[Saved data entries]
(** X27. With accepted fields, the add-entry form reports [Please log in again
    to save entries] when nobody is logged in, [Your vault is locked. Please
    unlock it first] when the render has no master password, the failure of
    the store when the Web Crypto API is missing, and success otherwise; in
    all four cases the new entry has been appended to the entries in memory. *)
Theorem handleSave_outcomes
  (P : Platform) (currentUser : option User.t) (state : VaultState)
  (s : AddEntryForm.t) (w : World) :
  AddEntryForm.validateInputs s = None ->
  let notice :=
    match currentUser with
    | None => mkNotice "Error" "Please log in again to save entries" Stay
    | Some _ =>
        if SecureStorage.falsy (masterPassword state)
        then mkNotice "Error" "Your vault is locked. Please unlock it first"
                      Stay
        else if has_crypto_subtle
        then mkNotice "Success" "Password entry saved successfully!" GoBack
        else mkNotice "Error"
               ("Save failed: " +:+ "Failed to store encrypted vault: "
                +:+ "Web Crypto API not available on this platform")
               Stay
    end in
  ∃ w',
    AddEntryForm.handleSave (VaultProvider.addEntry currentUser state) s w
    = (Ok (AddEntryForm.mk (AddEntryForm.site s) (AddEntryForm.username s)
                           (AddEntryForm.password s) false (Some notice)),
       w') ∧
    entries (reducerState w')
    = entries (reducerState w)
      ++ [addedEntry (trim (AddEntryForm.site s))
                     (trim (AddEntryForm.username s))
                     (AddEntryForm.password s) w].
Proof.
  intros Hv. cbv zeta. unfold AddEntryForm.handleSave. rewrite Hv.
  unfold tryCatch, bind, ret. rewrite addEntry_dispatch_save.
  match goal with
  | |- context [VaultProvider.saveVault currentUser state ?w1] =>
      destruct (saveVault_cases currentUser state w1) as (w' & Hstate & ->)
  end.
  exists w'. rewrite Hstate. cbn [reducerState setReducerState entries].
  split; [|reflexivity].
  destruct currentUser as [user|]; [|reflexivity].
  destruct (SecureStorage.falsy (masterPassword state)); [reflexivity|].
  destruct has_crypto_subtle; reflexivity.
Qed.

Lemma handleSave_outcomes_witness :
  let s := AddEntryForm.mk " example.org " "bob " "s3cret" false None in
  let notice :=
    match Some Model.alice with
    | None => mkNotice "Error" "Please log in again to save entries" Stay
    | Some _ =>
        if SecureStorage.falsy (masterPassword initialState)
        then mkNotice "Error" "Your vault is locked. Please unlock it first"
                      Stay
        else if @has_crypto_subtle Model.platform
        then mkNotice "Success" "Password entry saved successfully!" GoBack
        else mkNotice "Error"
               ("Save failed: " +:+ "Failed to store encrypted vault: "
                +:+ "Web Crypto API not available on this platform")
               Stay
    end in
  AddEntryForm.validateInputs s = None ∧
  ∃ w',
    AddEntryForm.handleSave
      (@VaultProvider.addEntry Model.platform (Some Model.alice) initialState)
      s Model.world
    = (Ok (AddEntryForm.mk (AddEntryForm.site s) (AddEntryForm.username s)
                           (AddEntryForm.password s) false (Some notice)),
       w') ∧
    entries (reducerState w')
    = entries (reducerState Model.world)
      ++ [@addedEntry Model.platform (trim (AddEntryForm.site s))
            (trim (AddEntryForm.username s)) (AddEntryForm.password s)
            Model.world].
Proof.
  cbv zeta. split; [reflexivity|].
  apply (handleSave_outcomes Model.platform (Some Model.alice) initialState
           (AddEntryForm.mk " example.org " "bob " "s3cret" false None)
           Model.world).
  reflexivity.
Defined.

(** X28. With a length between 4 and 128 and at least one class, the generator
    screen shows a password of exactly the requested length, drawn from the
    selected classes, with its entropy, and no alert; the add-entry screen
    fills in the same password for lengths from 8 on, with an alert that
    tells the entropy to one decimal place, and refuses shorter ones. *)
Theorem screens_generate_the_requested_length
  (P : Platform) (text : string) (n : Z) (c : Classes) (w : World) :
  parseInt text = Some n ->
  4 <= n <= 128 ->
  noneSelected c = false ->
  let generated :=
    CryptoUtils.pickChars (selectedCharset c)
                          (randomBytes w (randomUsed w) (Z.to_nat n)) in
  let reported :=
    CryptoUtils.LengthTimesLog2 n
      (Z.of_nat (String.length (selectedCharset c))
       + (if includeSymbols c then 1 else 0)) in
  let w' := setRandomUsed (randomUsed w + Z.to_nat n) w in
  Z.of_nat (String.length generated) = n ∧
  (∀ ch, In ch (list_ascii_of_string generated) ->
         In ch (list_ascii_of_string (selectedCharset c))) ∧
  (∀ old entropy alert,
     PasswordGeneratorScreen.generatePassword
       (PasswordGeneratorScreen.mk text c old entropy alert) w
     = (Ok (PasswordGeneratorScreen.mk text c generated (Some reported) alert),
        w')) ∧
  (∀ old alert entropy,
     AddEntryScreen.generatePassword
       (AddEntryScreen.mk old text c alert entropy) w
     = if n <? 8
       then (Ok (AddEntryScreen.mk old text c
                   (Some (Alert_alert "Error"
                      "Password length must be between 8 and 128 characters"))
                   entropy),
             w)
       else (Ok (AddEntryScreen.mk generated text c
                   (Some (Alert_alert "Password Generated"
                            ("Generated secure password with "
                             +:+ CryptoUtils.toFixed1 reported
                             +:+ " bits of entropy")))
                   (Some reported)),
             w')).
Proof.
  intros Hparse Hn Hsel. cbv zeta.
  pose proof (selectedCharset_nonempty c Hsel) as Hpos.
  split; [|split; [|split]].
  - rewrite pickChars_length, randomBytes_length by done. lia.
  - intros ch. by apply pickChars_in.
  - intros old entropy alert.
    unfold PasswordGeneratorScreen.generatePassword,
      PasswordGeneratorScreen.validateSettings.
    cbn [PasswordGeneratorScreen.length PasswordGeneratorScreen.classes
         PasswordGeneratorScreen.alert].
    rewrite Hparse, Hsel. unfold lengthRejected.
    replace (n <? 4) with false by lia. replace (128 <? n) with false by lia.
    cbn [orb default from_option]. unfold Datatypes.id.
    unfold tryCatch, bind.
    rewrite generateSecurePassword_selected by (try done; lia).
    reflexivity.
  - intros old alert entropy.
    unfold AddEntryScreen.generatePassword, tryCatch.
    cbn [AddEntryScreen.generatorLength AddEntryScreen.classes
         AddEntryScreen.password AddEntryScreen.reported].
    rewrite Hparse. unfold lengthRejected.
    replace (128 <? n) with false by lia. rewrite Bool.orb_false_r.
    destruct (n <? 8) eqn:H8; [reflexivity|]. rewrite Hsel.
    cbn [default from_option]. unfold Datatypes.id. unfold bind.
    rewrite generateSecurePassword_selected by (try done; lia).
    reflexivity.
Qed.

(** On the model platform, for the length [12] and the symbols, the digits
    and the lowercase letters: 62 characters, counted as 63, hence
    [12 * log2 63 = 71.73] bits. *)
Lemma screens_generate_the_requested_length_witness :
  let P := Model.platform in
  let c := mkClasses true true false true in
  let w := Model.world in
  let generated :=
    CryptoUtils.pickChars (selectedCharset c)
                          (randomBytes w (randomUsed w) (Z.to_nat 12)) in
  let reported := CryptoUtils.LengthTimesLog2 12 63 in
  let w' := setRandomUsed (randomUsed w + Z.to_nat 12) w in
  @parseInt P "12" = Some 12 ∧
  4 <= 12 <= 128 ∧
  noneSelected c = false ∧
  (Z.of_nat (String.length generated) = 12 ∧
   (∀ ch, In ch (list_ascii_of_string generated) ->
          In ch (list_ascii_of_string (selectedCharset c))) ∧
   (∀ old entropy alert,
      @PasswordGeneratorScreen.generatePassword P
        (PasswordGeneratorScreen.mk "12" c old entropy alert) w
      = (Ok (PasswordGeneratorScreen.mk "12" c generated (Some reported)
                                        alert),
         w')) ∧
   (∀ old alert entropy,
      @AddEntryScreen.generatePassword P
        (AddEntryScreen.mk old "12" c alert entropy) w
      = (Ok (AddEntryScreen.mk generated "12" c
               (Some (Alert_alert "Password Generated"
                  "Generated secure password with 71.7 bits of entropy"))
               (Some reported)),
         w'))).
Proof.
  cbv zeta. split; [reflexivity|]. split; [lia|]. split; [reflexivity|].
  assert (@CryptoUtils.toFixed1 Model.platform
            (CryptoUtils.LengthTimesLog2 12 63) = "71.7") as Htext
    by (vm_compute; reflexivity).
  change "Generated secure password with 71.7 bits of entropy"
    with ("Generated secure password with " +:+ "71.7" +:+ " bits of entropy").
  rewrite <- Htext.
  apply (screens_generate_the_requested_length Model.platform "12" 12
           (mkClasses true true false true) Model.world);
    [reflexivity | lia | reflexivity].
Defined.

Section DebugFacts.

## TRY IT
Word for word, restate the lines above from the line containing "apply (handleSave_outcomes Model.platform" through the line containing "(P : Platform) (text", with both included and nothing else.

## ANSWER TO THE EXERCISE
  apply (handleSave_outcomes Model.platform (Some Model.alice) initialState
           (AddEntryForm.mk " example.org " "bob " "s3cret" false None)
           Model.world).
  reflexivity.
Defined.

(** X28. With a length between 4 and 128 and at least one class, the generator
    screen shows a password of exactly the requested length, drawn from the
    selected classes, with its entropy, and no alert; the add-entry screen
    fills in the same password for lengths from 8 on, with an alert that
    tells the entropy to one decimal place, and refuses shorter ones. *)
Theorem screens_generate_the_requested_length
  (P : Platform) (text : string) (n : Z) (c : Classes) (w : World) :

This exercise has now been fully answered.